[Collected data entries]
Content starts

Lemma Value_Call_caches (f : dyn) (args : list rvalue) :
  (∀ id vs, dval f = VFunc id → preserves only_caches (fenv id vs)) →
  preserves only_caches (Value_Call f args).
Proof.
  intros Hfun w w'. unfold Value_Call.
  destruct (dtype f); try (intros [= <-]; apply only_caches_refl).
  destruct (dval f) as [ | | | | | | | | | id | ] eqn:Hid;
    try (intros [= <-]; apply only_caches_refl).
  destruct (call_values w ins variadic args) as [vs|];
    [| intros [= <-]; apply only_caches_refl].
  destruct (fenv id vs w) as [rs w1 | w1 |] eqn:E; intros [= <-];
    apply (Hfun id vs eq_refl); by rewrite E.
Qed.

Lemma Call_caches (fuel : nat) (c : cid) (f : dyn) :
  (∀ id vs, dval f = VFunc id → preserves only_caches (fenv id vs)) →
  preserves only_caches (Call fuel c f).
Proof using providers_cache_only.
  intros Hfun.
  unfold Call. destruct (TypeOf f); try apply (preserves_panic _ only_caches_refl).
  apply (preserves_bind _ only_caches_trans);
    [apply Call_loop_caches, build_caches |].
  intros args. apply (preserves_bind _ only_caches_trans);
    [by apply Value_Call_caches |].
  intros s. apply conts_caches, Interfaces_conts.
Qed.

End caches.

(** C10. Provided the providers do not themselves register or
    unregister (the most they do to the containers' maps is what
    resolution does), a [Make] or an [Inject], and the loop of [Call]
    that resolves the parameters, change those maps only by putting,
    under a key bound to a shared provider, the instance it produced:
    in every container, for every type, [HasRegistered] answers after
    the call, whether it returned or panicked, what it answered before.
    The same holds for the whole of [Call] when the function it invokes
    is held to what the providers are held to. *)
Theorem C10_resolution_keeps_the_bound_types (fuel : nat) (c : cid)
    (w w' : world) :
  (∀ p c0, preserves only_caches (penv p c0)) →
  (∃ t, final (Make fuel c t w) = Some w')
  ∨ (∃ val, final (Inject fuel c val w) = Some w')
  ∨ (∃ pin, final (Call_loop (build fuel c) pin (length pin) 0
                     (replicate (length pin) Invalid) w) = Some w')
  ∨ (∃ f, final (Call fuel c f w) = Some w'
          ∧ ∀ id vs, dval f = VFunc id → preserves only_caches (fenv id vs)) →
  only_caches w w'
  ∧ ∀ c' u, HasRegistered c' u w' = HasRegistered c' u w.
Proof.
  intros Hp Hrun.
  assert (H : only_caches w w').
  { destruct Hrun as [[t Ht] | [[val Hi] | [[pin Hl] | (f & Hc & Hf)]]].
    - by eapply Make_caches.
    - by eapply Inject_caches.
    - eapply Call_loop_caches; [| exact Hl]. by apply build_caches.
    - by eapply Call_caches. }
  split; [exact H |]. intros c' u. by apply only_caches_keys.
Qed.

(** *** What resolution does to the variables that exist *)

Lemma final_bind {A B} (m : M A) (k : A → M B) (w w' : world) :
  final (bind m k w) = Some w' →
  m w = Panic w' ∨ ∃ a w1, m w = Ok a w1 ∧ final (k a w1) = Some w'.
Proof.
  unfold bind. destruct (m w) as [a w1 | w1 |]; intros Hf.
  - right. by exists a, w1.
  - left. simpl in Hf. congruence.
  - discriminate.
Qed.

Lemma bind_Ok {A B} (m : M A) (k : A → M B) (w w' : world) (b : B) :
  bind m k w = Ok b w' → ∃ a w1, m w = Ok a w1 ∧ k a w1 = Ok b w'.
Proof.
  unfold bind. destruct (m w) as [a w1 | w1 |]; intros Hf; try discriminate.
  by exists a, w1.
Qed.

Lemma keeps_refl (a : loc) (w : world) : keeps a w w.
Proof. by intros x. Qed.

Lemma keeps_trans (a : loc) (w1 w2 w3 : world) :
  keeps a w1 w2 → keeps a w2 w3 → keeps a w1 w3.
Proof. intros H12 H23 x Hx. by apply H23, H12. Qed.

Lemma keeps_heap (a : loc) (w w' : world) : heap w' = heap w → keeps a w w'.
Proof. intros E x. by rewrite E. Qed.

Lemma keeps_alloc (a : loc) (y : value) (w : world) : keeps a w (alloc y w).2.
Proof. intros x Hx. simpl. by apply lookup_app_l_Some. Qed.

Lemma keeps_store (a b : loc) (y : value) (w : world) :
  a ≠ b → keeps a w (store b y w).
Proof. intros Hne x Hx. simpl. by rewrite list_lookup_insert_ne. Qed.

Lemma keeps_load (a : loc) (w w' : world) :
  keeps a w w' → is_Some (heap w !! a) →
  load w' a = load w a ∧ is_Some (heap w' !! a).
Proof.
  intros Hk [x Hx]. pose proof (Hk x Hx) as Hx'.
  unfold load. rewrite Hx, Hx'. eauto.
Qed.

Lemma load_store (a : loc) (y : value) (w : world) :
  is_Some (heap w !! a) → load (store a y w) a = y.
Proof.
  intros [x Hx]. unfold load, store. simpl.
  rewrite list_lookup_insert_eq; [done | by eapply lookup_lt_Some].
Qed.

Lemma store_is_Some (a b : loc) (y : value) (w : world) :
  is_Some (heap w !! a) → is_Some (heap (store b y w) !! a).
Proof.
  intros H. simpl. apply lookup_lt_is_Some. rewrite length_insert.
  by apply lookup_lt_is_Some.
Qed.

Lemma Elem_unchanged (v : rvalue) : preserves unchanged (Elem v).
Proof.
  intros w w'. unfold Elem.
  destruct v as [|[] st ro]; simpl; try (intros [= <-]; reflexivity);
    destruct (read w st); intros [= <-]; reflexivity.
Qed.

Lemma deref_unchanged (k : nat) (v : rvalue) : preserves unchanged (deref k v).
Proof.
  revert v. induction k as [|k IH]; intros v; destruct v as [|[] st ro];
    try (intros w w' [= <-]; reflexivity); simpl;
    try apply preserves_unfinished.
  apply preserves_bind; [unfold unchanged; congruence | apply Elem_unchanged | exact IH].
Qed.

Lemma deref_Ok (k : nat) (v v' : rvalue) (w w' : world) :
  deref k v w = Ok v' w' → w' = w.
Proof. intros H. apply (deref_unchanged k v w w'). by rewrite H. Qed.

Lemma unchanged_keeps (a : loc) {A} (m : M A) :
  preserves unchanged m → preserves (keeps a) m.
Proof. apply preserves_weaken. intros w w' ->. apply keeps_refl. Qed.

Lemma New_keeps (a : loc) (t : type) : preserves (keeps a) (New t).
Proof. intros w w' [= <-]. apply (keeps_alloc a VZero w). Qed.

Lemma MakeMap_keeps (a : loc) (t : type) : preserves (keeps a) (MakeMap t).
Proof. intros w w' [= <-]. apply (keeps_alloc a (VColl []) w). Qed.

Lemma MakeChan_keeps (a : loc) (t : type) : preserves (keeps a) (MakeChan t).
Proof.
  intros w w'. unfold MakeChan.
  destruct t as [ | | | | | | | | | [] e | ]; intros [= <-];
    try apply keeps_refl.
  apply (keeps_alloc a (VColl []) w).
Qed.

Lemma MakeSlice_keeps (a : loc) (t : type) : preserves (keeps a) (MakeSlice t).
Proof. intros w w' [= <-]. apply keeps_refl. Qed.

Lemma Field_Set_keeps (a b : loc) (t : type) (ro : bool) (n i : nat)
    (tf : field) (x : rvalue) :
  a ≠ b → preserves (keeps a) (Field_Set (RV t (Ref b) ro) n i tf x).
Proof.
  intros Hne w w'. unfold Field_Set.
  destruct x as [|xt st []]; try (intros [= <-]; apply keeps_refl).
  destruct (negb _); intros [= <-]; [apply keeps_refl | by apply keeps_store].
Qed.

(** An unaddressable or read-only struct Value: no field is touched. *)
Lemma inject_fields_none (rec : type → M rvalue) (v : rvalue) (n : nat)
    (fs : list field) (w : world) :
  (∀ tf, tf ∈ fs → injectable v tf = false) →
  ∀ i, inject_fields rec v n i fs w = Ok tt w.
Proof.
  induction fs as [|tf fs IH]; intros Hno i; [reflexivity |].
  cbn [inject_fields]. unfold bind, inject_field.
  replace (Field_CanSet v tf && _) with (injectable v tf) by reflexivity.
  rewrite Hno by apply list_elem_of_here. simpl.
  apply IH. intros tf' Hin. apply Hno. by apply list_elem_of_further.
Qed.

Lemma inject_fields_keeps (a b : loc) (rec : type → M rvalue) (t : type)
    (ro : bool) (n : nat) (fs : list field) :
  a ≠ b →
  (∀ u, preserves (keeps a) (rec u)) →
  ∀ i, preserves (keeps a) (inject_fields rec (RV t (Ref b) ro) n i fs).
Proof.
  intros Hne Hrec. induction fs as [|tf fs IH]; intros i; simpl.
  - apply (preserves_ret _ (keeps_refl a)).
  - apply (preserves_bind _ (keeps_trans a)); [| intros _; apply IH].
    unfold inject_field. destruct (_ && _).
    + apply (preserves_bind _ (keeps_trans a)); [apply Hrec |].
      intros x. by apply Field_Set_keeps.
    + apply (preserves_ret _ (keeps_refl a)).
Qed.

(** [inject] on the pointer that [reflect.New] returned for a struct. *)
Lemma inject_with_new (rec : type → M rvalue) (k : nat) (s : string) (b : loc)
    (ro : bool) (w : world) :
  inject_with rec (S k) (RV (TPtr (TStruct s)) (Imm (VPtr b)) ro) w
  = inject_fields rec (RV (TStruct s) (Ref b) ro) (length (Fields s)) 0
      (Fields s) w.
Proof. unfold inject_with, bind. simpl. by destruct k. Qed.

Content ends

Lines containing the word "VColl": copy every one of them from the records above.

Proof. intros w w' [= <-]. apply (keeps_alloc a (VColl []) w). Qed.
  apply (keeps_alloc a (VColl []) w).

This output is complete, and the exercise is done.